┌─ Records for the task

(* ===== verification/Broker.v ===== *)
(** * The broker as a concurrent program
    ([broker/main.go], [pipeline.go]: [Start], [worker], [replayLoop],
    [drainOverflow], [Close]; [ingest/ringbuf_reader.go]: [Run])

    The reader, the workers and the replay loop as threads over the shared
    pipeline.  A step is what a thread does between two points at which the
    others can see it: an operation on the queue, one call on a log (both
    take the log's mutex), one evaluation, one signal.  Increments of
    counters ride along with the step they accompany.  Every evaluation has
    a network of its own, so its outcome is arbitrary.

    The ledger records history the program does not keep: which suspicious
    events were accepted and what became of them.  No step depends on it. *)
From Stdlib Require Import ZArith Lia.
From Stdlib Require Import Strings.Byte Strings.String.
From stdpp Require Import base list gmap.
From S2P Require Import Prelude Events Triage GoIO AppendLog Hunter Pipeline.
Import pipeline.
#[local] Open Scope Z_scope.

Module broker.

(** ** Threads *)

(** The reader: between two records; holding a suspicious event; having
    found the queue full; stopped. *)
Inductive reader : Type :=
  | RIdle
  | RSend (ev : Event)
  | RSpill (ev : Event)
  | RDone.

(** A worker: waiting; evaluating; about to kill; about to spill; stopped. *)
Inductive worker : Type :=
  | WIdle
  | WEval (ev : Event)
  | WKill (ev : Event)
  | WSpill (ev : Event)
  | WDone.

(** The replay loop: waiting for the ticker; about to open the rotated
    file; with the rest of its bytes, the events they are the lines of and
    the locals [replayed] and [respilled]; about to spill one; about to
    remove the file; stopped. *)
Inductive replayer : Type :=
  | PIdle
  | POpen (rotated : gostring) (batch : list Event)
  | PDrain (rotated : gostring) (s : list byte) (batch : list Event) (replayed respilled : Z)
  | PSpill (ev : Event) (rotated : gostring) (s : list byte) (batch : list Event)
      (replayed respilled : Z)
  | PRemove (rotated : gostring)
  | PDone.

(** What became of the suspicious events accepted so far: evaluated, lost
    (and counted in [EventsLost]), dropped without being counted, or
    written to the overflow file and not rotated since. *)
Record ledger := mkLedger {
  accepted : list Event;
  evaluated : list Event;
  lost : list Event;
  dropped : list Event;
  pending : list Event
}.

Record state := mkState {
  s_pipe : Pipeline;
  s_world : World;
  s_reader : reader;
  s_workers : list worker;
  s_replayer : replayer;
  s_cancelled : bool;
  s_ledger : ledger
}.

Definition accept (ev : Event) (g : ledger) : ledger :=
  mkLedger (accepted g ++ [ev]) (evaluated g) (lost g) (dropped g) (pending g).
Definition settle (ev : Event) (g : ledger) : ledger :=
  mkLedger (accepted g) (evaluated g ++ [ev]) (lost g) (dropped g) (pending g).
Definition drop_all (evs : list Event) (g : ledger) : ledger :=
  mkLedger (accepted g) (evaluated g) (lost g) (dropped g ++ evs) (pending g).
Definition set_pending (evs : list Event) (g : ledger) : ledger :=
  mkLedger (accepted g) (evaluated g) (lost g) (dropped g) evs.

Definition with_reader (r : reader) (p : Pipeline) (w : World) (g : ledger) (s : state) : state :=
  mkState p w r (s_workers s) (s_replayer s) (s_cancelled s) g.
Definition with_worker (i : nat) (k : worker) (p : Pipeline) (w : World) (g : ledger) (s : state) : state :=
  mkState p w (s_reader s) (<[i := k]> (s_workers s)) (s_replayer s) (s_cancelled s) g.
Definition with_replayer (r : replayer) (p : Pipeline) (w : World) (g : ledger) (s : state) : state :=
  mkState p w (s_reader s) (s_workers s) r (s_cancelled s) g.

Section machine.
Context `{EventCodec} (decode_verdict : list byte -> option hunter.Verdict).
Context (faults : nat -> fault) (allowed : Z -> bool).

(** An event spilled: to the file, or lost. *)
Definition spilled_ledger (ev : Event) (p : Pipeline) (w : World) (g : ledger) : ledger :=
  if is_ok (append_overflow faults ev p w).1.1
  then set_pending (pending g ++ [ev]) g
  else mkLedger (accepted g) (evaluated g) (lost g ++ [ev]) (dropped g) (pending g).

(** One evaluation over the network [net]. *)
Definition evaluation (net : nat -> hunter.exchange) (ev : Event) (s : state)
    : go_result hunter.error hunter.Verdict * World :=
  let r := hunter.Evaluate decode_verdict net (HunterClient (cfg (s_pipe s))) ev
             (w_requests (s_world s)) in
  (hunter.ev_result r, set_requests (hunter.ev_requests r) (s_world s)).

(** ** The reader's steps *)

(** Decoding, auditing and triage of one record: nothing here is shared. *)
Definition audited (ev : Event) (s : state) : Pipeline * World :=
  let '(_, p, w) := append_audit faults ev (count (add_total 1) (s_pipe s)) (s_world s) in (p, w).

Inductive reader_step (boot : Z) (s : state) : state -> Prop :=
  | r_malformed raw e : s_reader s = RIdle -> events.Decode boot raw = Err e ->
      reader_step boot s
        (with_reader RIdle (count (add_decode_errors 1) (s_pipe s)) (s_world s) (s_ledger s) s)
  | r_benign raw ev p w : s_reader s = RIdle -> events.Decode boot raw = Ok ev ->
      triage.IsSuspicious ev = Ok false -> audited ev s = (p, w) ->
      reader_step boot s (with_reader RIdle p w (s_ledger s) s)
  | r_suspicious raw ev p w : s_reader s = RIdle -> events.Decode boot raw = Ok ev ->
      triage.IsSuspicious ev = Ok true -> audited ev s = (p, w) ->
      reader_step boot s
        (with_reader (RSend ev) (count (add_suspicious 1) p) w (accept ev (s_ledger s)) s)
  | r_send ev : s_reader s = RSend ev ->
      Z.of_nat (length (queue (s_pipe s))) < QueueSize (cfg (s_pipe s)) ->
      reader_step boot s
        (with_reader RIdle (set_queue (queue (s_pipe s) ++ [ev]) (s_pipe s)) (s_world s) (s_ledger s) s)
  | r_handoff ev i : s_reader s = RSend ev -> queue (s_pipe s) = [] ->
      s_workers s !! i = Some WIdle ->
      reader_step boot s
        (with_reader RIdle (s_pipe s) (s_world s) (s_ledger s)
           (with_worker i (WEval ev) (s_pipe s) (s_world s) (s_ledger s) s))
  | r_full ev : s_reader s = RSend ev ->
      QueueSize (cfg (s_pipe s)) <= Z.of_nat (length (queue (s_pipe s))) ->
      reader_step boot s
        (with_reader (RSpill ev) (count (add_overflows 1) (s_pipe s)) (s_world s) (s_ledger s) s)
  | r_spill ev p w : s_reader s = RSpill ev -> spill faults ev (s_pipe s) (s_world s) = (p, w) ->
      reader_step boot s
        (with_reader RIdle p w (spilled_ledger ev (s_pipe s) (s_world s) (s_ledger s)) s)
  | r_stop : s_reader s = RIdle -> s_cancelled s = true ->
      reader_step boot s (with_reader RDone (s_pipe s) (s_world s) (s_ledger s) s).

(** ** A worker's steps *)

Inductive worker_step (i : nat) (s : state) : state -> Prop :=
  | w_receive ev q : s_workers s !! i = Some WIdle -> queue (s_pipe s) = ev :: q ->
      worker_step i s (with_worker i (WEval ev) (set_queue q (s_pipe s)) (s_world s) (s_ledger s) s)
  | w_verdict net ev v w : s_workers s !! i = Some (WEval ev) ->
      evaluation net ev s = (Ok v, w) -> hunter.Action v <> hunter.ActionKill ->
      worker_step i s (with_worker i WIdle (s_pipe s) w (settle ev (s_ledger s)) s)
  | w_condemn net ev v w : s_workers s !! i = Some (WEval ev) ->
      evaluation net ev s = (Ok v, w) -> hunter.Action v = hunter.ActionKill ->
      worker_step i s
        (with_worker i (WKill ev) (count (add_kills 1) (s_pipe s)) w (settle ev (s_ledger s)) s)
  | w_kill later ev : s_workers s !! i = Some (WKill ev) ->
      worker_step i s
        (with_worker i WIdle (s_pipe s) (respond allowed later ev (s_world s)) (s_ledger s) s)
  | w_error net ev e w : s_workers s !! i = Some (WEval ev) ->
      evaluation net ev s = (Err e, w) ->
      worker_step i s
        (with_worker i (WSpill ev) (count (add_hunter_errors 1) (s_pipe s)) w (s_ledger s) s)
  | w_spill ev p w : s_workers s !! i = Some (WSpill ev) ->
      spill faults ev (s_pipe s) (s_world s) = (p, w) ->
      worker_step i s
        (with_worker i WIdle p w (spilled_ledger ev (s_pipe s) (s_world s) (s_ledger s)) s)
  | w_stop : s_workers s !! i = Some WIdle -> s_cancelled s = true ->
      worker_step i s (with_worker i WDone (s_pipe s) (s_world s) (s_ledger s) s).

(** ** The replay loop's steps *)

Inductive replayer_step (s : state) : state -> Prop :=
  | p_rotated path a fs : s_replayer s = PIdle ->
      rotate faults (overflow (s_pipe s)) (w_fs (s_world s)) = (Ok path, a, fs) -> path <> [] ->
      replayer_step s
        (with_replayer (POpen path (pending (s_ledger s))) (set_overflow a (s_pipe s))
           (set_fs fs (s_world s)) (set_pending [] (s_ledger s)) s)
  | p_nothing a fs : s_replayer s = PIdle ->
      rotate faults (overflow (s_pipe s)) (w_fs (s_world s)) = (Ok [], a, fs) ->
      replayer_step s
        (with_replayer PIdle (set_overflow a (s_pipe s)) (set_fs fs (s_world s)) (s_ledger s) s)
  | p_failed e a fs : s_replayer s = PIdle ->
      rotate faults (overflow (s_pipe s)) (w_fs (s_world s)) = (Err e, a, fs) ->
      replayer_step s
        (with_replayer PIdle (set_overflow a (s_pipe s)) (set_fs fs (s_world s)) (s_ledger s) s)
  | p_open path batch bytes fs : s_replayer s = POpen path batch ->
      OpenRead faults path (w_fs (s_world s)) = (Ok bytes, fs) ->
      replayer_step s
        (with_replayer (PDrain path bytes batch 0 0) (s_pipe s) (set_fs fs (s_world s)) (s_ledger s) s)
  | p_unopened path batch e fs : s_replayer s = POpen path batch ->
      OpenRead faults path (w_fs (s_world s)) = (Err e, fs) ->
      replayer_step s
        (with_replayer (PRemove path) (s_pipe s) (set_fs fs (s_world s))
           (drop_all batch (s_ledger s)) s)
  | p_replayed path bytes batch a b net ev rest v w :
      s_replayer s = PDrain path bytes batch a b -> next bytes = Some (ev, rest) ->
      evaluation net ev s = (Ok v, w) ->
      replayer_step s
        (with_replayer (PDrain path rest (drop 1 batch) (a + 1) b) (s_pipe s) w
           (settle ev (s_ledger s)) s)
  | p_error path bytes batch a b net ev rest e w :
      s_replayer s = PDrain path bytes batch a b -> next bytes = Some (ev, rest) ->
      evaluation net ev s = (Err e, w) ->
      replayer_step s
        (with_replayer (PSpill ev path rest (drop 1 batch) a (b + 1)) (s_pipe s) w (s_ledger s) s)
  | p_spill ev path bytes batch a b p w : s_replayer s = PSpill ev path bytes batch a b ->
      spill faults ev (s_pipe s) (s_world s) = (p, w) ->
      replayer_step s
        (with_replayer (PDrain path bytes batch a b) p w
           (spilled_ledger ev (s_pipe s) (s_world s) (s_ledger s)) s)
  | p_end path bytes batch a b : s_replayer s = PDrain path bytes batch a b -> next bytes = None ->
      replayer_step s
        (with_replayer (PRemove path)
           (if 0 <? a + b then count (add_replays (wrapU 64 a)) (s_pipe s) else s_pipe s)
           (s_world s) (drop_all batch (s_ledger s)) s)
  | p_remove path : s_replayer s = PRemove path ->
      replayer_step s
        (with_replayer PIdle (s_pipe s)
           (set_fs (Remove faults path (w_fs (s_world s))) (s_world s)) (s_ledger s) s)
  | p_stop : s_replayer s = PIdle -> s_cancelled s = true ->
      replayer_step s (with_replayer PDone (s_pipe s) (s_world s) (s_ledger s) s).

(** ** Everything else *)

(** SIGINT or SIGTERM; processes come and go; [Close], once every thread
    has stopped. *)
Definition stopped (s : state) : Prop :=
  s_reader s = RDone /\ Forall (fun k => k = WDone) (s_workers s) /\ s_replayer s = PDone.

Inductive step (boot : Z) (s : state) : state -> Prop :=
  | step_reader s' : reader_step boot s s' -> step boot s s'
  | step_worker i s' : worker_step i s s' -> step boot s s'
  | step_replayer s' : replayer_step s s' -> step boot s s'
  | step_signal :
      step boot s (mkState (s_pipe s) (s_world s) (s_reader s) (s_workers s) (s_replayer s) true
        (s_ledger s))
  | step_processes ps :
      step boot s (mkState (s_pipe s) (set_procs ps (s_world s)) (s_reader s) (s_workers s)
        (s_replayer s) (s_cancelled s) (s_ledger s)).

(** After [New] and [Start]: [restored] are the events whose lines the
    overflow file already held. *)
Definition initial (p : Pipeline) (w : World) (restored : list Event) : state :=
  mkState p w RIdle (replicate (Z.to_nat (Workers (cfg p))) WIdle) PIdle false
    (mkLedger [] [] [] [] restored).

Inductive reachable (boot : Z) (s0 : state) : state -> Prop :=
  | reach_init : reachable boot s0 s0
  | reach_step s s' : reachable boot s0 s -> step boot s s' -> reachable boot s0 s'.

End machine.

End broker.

└─
┌─ Records for the task

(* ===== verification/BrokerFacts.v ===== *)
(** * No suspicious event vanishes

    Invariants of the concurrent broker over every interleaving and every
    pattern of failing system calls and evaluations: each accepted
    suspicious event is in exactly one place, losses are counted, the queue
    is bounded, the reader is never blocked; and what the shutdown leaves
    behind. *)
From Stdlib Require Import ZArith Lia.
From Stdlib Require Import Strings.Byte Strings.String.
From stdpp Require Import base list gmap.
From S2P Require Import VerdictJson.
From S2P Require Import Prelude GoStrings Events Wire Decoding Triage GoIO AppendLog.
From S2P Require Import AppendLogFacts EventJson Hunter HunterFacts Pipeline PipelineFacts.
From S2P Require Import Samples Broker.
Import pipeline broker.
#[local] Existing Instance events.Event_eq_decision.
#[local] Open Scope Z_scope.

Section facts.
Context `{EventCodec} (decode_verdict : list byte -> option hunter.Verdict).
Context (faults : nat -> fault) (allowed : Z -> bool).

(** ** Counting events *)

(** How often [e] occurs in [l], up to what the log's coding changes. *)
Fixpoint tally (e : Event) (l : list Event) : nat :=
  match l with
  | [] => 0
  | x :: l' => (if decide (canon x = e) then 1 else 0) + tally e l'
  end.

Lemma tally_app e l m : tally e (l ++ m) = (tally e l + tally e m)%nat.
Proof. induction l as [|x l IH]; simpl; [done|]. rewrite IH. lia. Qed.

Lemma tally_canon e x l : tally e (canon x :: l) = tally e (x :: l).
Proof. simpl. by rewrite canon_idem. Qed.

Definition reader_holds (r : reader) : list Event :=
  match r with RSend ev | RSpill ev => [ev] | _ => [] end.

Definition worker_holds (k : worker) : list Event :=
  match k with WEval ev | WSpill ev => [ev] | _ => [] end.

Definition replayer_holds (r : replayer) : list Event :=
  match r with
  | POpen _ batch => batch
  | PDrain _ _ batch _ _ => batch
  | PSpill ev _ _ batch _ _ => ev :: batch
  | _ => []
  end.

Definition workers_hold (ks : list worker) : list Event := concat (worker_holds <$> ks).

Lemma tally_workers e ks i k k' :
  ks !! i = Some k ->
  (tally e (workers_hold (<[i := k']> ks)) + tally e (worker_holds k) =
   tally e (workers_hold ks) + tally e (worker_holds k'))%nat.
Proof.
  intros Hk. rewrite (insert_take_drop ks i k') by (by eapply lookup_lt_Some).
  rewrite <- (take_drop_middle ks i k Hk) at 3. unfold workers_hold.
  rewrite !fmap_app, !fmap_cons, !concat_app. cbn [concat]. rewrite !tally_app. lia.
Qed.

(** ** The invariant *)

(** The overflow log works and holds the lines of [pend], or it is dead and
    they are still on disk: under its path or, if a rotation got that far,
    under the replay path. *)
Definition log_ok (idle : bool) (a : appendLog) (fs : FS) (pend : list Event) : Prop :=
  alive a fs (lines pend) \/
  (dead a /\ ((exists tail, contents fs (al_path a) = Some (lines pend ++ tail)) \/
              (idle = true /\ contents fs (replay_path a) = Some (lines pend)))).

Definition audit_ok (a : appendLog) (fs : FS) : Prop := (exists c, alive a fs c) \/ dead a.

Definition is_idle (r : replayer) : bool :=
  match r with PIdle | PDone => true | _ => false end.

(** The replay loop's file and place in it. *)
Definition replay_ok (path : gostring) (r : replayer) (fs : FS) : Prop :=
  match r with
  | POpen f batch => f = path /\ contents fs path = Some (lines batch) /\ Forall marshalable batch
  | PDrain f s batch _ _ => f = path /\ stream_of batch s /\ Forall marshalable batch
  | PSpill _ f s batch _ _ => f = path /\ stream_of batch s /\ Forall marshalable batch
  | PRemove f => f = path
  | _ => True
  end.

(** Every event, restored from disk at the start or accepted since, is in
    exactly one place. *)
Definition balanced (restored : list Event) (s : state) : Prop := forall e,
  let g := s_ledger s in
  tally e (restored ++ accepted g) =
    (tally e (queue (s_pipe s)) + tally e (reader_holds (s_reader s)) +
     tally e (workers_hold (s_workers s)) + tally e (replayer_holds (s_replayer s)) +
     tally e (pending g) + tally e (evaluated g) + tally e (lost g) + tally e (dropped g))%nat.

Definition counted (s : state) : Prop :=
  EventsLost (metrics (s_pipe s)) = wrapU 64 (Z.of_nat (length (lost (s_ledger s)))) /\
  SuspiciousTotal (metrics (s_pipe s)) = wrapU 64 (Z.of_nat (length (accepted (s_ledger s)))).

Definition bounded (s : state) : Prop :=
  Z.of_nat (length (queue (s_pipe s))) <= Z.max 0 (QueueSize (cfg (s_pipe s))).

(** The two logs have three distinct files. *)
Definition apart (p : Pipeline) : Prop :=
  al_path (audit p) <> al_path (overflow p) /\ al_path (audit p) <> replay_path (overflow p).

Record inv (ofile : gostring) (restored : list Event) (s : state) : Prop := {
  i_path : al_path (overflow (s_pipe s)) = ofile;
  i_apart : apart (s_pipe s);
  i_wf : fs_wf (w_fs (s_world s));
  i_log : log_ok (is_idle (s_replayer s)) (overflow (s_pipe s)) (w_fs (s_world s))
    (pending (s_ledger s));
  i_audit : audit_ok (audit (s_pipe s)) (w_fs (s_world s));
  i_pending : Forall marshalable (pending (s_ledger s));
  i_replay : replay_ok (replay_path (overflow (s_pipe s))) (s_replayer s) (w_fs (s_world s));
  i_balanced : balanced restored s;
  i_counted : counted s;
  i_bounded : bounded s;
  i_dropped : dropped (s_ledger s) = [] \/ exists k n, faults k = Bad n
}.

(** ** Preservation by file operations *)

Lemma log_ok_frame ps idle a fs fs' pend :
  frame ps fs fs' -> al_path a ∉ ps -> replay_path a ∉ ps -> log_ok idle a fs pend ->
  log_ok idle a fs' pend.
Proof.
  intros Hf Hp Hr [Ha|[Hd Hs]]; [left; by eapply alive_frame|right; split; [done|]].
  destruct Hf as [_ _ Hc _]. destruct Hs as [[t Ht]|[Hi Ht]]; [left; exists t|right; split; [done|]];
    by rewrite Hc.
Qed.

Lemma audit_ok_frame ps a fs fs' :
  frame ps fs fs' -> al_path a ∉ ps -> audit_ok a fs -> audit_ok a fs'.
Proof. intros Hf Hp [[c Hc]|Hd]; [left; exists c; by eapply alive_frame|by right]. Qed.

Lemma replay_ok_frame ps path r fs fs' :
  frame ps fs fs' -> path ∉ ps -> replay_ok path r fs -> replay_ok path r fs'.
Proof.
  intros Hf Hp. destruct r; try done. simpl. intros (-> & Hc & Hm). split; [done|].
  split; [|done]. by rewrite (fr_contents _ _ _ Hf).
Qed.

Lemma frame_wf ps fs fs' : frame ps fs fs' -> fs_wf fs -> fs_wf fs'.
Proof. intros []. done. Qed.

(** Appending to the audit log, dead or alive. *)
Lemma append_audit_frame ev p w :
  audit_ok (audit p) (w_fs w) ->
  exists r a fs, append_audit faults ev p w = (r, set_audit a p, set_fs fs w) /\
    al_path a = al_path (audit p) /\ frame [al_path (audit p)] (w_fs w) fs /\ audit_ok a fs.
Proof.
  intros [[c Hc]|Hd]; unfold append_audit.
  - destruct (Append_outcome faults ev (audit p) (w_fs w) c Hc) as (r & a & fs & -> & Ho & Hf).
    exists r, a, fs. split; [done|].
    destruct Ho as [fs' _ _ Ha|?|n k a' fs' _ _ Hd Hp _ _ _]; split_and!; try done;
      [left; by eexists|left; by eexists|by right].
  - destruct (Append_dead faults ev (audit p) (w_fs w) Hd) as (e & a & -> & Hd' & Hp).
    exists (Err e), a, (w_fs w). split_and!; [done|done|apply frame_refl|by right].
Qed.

└─

### Goal of the exercise
Set down exactly the lines of the data above, beginning with the line that has "mkLedger (accepted g) (evaluated g) (lost g) (dropped g ++" and ending with the line that has "Definition with_worker (i", and no others.

### Exercise response
  mkLedger (accepted g) (evaluated g) (lost g) (dropped g ++ evs) (pending g).
Definition set_pending (evs : list Event) (g : ledger) : ledger :=
  mkLedger (accepted g) (evaluated g) (lost g) (dropped g) evs.

Definition with_reader (r : reader) (p : Pipeline) (w : World) (g : ledger) (s : state) : state :=
  mkState p w r (s_workers s) (s_replayer s) (s_cancelled s) g.
Definition with_worker (i : nat) (k : worker) (p : Pipeline) (w : World) (g : ledger) (s : state) : state :=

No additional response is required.